My 30th birthday was this week. I know it's supposed to be a monumental occassion, a time to reflect on where you've been and where you're going, but generally... I didn't do any of that. I simply had a wonderful time with friends and family, got a brief break from my kids and indulged in some serious relaxation.
It's been a rough couple months and I am happy to be able to look around my own mind and say, "It's me! I live in here and it's me and I can recognize myself!". I feel as though the medication I am taking hasn't changed me but rather, it's added layers to me, like wraps of gauze, to hold me together and keep me whole.
All of that is not to say that I don't still get upset, that situations don't still get to me. That would be great, but not particularly human. I just feel capable of living and I feel that my potential for happiness is limitless, given the right circumstances.
These mysterious "circumstances", however are not exactly in grand supply lately when it comes to my oldest child. She has the worst tantrums I've ever seen and they keep getting worst. She gets set off by NOTHING and once a bad day starts, there's no turning back; it lasts all day.

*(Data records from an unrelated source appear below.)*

Lemma readOnlyGuard_idle w0 op s : idle w0 s -> idle w0 (readOnlyGuard op s).2.
Proof.
  intros [Hi Ho]. unfold readOnlyGuard. destruct (changes _); [|done].
  pose proof (ResolveHandle_keeps (CurrentHandle (s_state s)) (s_world s) (si_good _ _ Hi)) as [Ha _].
  pose proof (on_world_inv w0 (ResolveHandle (CurrentHandle (s_state s))) s Hi Ha (rtc_once _ _ (st_resolve _ _)))
    as [Hs (_ & _ & E)].
  destruct (on_world _ s) as [[name|e] s1]; cbn [fst snd] in *; by split; [|rewrite E].
Qed.

Lemma execute_idle w0 op s : idle w0 s -> idle w0 (execute op s).2.
Proof.
  intros Hi. unfold execute. destruct (negb _); [done|].
  pose proof (readOnlyGuard_idle w0 op s Hi) as Hg. destruct (readOnlyGuard op s) as [b s1]. cbn [fst snd] in *.
  destruct b; [done|]. set (o := mkOperationFS _ _ _ _). set (input := WriteAny [] ++ _).
  set (s2 := mkSession (s_world s1) (s_state s1) (s_files s1) (s_tracked s1) []).
  assert (Hs2 : sinv w0 s2).
  { destruct Hg as [[G R O] E]. split; [done|done|]. intros i Hop. destruct (O i Hop) as [|(k & fl & Hk & Hf & Hh)]; [by left|].
    right. exists k, fl. split; [done|]. split; [done|]. unfold holds in *. rewrite E in Hh. by simpl. }
  change (Compound input (s_state s1)) with (Compound input (s_state s2)).
  pose proof (run_inv w0 o (Compound input (s_state s2)) s2 Hs2) as Hr.
  destruct (run o _ s2) as [r s3]. cbn [fst snd] in *.
  destruct (closeFiles_inv w0 (op_files s3) s3 Hr) as (Hc & Ha & Hclosed).
  pose proof (closeFiles_frame (op_files s3) s3) as (_ & _ & Eo & Ef).
  destruct (closeFiles (op_files s3) s3) as [u s4]. cbn [fst snd] in *.
  assert (Hs5 : idle w0 (mkSession (s_world s4) (s_state s4) (s_files s4) (s_tracked s4) [])).
  { split; [|done]. destruct Hc as [G R O]. split; [done|done|]. intros i Hop.
    destruct (O i Hop) as [|(k & fl & Hk & Hf & [Hh|Hh])]; [by left| |right; exists k, fl; by repeat split; [..|right]].
    exfalso. rewrite Eo in Hh. rewrite Ef in Hk. by apply (Hclosed k fl i Hh Hk Hf). }
  destruct r as [out| |]; try exact Hs5. by destruct (_ <? _).
Qed.
Lemma operationLoop_idle w0 left c st completed results s :
  idle w0 s -> idle w0 (operationLoop left c st completed results s).2.
Proof.
  revert c st completed results s. induction left as [|k IH]; intros c st completed results s Hi; cbn [operationLoop]; [done|].
  destruct (negb _); [done|]. destruct (operation_ c) as [op c1]. destruct (c_err c1); [done|].
  pose proof (execute_idle w0 op s Hi) as He. destruct (execute op s) as [[[resp st']| |] s1]; cbn [fst snd] in *; try done.
  by apply IH.
Qed.

Lemma idle_state w0 l s : idle w0 s -> idle w0 (with_state l s).
Proof. intros [Hi Ho]. split; [by apply with_state_inv|done]. Qed.

Lemma reply_idle w0 data s : idle w0 s -> idle w0 (reply data s).2.
Proof.
  intros Hi. unfold reply. destruct (header (newCursor data)) as [h c]. destruct (c_err c); [done|].
  destruct (negb (r_kind h =? RPC_CALL) || negb (r_rpc h =? 2)); [done|].
  destruct (negb (r_program h =? 100003)); [done|]. destruct (negb (r_version h =? 4)); [done|].
  destruct (r_procedure h =? PROC4_VOID); [done|]. destruct (negb (r_procedure h =? PROC4_COMPOUND)); [done|].
  destruct (negb (r_flavor h =? AUTH_FLAVOR_NULL) && negb (r_flavor h =? AUTH_FLAVOR_UNIX)); [done|].
  destruct (opaque 1024 c) as [tag c1]. destruct (word c1) as [minor c2]. destruct (word c2) as [count c3].
  destruct (c_err c3); [done|]. destruct (maxOperations <? count); [done|]. cbv zeta.
  set (l := popAll _ _). set (st := if negb (minor =? 0) then NFS4ERR_MINOR_VERS_MISMATCH else NFS4_OK).
  pose proof (operationLoop_idle w0 (Z.to_nat count) c3 st 0 [] (with_state l s) (idle_state w0 l s Hi)) as Hl.
  destruct (operationLoop _ c3 st 0 [] (with_state l s)) as [[[[[st' d'] r']|]| |] s1]; exact Hl.
Qed.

Offer her breakfast when she's not ready? Screaming.
Tell her it's time to do something else after reading 5 long books in a row? Screaming.
Tell her it's time to go? Screaming. Tell her we're not going anywhere, we're staying home? Screaming.
It's everything and it's nothing. Yesterday she had a massive tantrum, screaming, thrashing, drooling, complete meltdown of apocalyptic proportion for absolutely no reason. One minute she was fine, the next... she was insane.
I had tried time out, I've tried sitting it out, I've tried holding her and singing, I've tried putting her in a safe place until she's all cried out. Nothing seems to work, and certainly not in the longterm. I can put her in her crib, tell her sympathetically that I understand that she's very frustrated and sad and that she can call me when she feels better. She'll immediately calm down, play in her crib, sing to herself.
But within minutes of getting her back up, trying to return her to the framework of our day-to-day lives... she freaks out. What am I supposed to do, leave her in her crib all day?
Of course, that's on the bad days. It's not every day. She's not totally heinous all the time, in fact she's often absolutely charming. But the bad days are really, really awful. And there's no break, it just carries on straight through to bedtime.
I know it's frustration for her, I know that she's more susceptible to frustration that other kids, (it's a byproduct of her unique developmental set). I know that, in general, kids cry and express rage because they can't control it and need to have an outlet and that crying is healthy. But she's driving me nuts. She's driving my husband nuts.